Как это ни странно, но мысль написать критику на самого себя неотступно преследовала меня. Я принялся. Но сочинению моему должно было предшествовать громадное введение, включающее общие эстетические положения, на которые я бы мог ссылаться. Я довольно быстро набросал таковое, но сам увидел тотчас же большие недочеты и пробелы и разорвал его. Я принялся за чтение: прочел Ганслика «О прекрасном в музыке», Амброса «Границы музыки и поэзии» и биографии великих композиторов Ла-Мары. Читая Ганслика, я злился на этого мало остроумного и чрезвычайно парадоксального писателя. Чтение это снова пробудило во мне охоту приняться за свою статью. Я начал, но она стала выходить у меня гораздо шире, чем прежде. Я стал вдаваться в общую эстетику и говорить о всех искусствах вообще. От всех искусств я должен был перейти к музыке, а от нее, в частности, к музыке новой русской школы. Работая над этим, я почувствовал, что у меня не хватает не только философского и эстетического образования, но даже знания нужнейших терминов по этой части. Я снова бросил свой труд и принялся за чтение «Истории философии» Льюиса. В промежутках между чтением я набросал небольшие статейки о Глинке и Моцарте, о дирижерах и музыкальном образовании и т. п. Все это выходило неуклюже и незрело[400]
. Читая Льюиса, я делал выписки из него и из приводимых им философских учений, а также записывал и собственные мысли. Я целые дни думал об этих предметах, переворачивая так и сяк свои отрывочные мысли.И вот, в одно прекрасное утро в конце августа или начале сентября почувствовал я крайнее утомление, сопряженное с каким-то приливом к голове и полной спутанностью мышления. Я перепугался не на шутку и даже в первый день совершенно лишился аппетита. Когда я сказал об этом жене, то она, конечно, уговорила меня бросить всякое занятие, что я и сделал, и до отъезда в Петербург, ничего не читая, гулял по целым дням, стараясь не быть один. Когда же оставался один, то неприятные, навязчивые идеи неотступно начинали лезть в голову. Я думал о религии и о покорном примирении с Балакиревым. Прогулки и отдых, однако, помогли, и я переехал в Петербург совсем опомнившимся[401]
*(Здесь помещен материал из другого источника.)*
Lemma marshal_array_marshals l : forallb wf_json l = true -> is_Some (marshal_raw (json_Marshal (JArr l))).
Proof. intros H. by apply raw_ok_marshals, marshal_raw_ok. Qed.

Lemma RewriteRequest_sendable rctx req rw req' : fits_i64 rctx -> sendable req ->
  RewriteRequest rctx req = Returns (rw, None, req') -> sendable req'.
Proof.
  intros Hw [Hp Hi] H. pose proof (RewriteRequest_id _ _ _ _ _ H) as [Hid _]. split; [|by rewrite Hid].
  unfold RewriteRequest in H. case_bool_decide as Hm.
  - unfold rewriteRange in H. destruct (unmarshal_maps (req_Params req)) as [p|] eqn:Ep; [|done]. apply unmarshal_maps_wf in Ep.
    destruct (p !! 0%nat) as [m0|] eqn:E0; [|done]. pose proof (range_defaults_wf m0 (forallb_lookup _ _ _ _ Ep E0)) as H1.
    destruct (rewriteTagMap rctx (range_defaults m0) "fromBlock") as [[m2 bf]|] eqn:E1; [|done].
    destruct (rewriteTagMap rctx m2 "toBlock") as [[m3 bt]|] eqn:E2; [|done]. destruct (check_range rctx _ m3); [done|].
    assert (H3 : wf_map m3 = true).
    { apply (rewriteTagMap_wf rctx m2 "toBlock" m3 bt); [done| |reflexivity|exact E2].
      by apply (rewriteTagMap_wf rctx (range_defaults m0) "fromBlock" m2 bf). }
    destruct (bf || bt); injection H as <- <-; [|done]. cbn [req_Params set_Params]. apply marshal_array_marshals.
    assert (Hl : forallb wf_map (<[0%nat := m3]> p) = true) by (by apply forallb_insert). rewrite forallb_forall in Hl |- *.
    intros x Hx. specialize (Hl x Hx). unfold wf_map in Hl. by apply andb_true_iff in Hl as [? _].
  - destruct (block_param _) as [[[pos rq] mode]|]; [|by injection H as <- <-]. injection H as H. unfold rewriteParam in H.
    destruct (unmarshal_slice (req_Params req)) as [p|] eqn:Ep; [|done]. apply unmarshal_slice_wf in Ep.
    pose proof (with_default_wf p pos rq Ep) as Hd. destruct (with_default p pos rq !! pos) as [v|] eqn:Ev; [|by injection H as <- <-].
    destruct (rewrite_value rctx mode v) as [[val [|]]|] eqn:Er; [| |done]; injection H as <- <-; [|done].
    cbn [req_Params set_Params]. apply marshal_array_marshals, forallb_insert; [done|].
    eapply rewrite_value_wf; [done| |exact Er]. by eapply forallb_lookup.
Qed.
. Но к музыке я совершенно охладел, и мысль заняться своим философским образованием неотступно преследовала меня. Несмотря на совет доктора Т.И.Богомолова, я стал много читать. Тут был и учебник логики, и философия Герб. Спенсера, Спиноза, эстетические сочинения Гюйо и Геннекена, разные истории философии и т. д. Я чуть не каждый день покупал книги, читал их, перескакивая от одной к другой, исчеркивал поля заметками, затем все думал и думал, записывал и составлял заметки. Мне захотелось написать большое сочинение об эстетике музыкального искусства. Русская школа оставалась пока в стороне. Но вместо эстетики я лез в общую метафизику, боясь начать слишком близко и мелко. И вот все чаще и чаще у меня стали повторяться какие-то неприятные явления в голове: не то приливы, не то отливы, не то головокружение, а скорее всего, ощущение тяжести и давления. Эти ощущения, которые связывались с различными навязчивыми идеями, весьма тяготили и пугали меня.Некоторым развлечением, однако, послужила постановка «Млады» на Мариинской сцене. Оперу мою начали разучивать довольно энергично с начала театрального сезона, и я был приглашаем на спевки и репетиции. Уже в сентябре хоры пели хорошо; с трудом лишь давался для выучки на память идоложертвенный хор V действия, вследствие постоянного изменения в нем размера (8/4, 7/4, 5/4 и т. д.). Направник пугал меня тем, что хор. при всем своем желании, не в состоянии будет запомнить этот номер. На одной из спевок, когда пробовали спеть его наизусть, один из лучших хористов —Мельниченко (тенор) — сбился и увлек за собой других. Направник сильно налегал на этот случай. Учителя хоров —Помазанский и Казаченко —уверяли меня, что Направник преувеличивает и запомнить хор возможно, что и оказалось впоследствии и в чем я никогда не сомневался. В театральном фойе, где происходили общие хоровые спевки, прелестно звучали голоса и в особенности хорошо и с большим старанием исполнялся заключительный хор светлых духов. На одной из спевок произошел маленький скандал: хористы, вместо слов «чух! чух!» начали петь «чушь, чушь». Я заметил им, что нисколько не сомневаюсь в том, что это действительно большая чушь, но, тем не менее, прошу их петь, как написано. Как бы в извинение за бестактность мужчин, хористки по окончании спевки стали мне аплодировать. Однако мне говорили, что хор получил за свою грубую выходку порядочный нагоняй от режиссера на следующий день.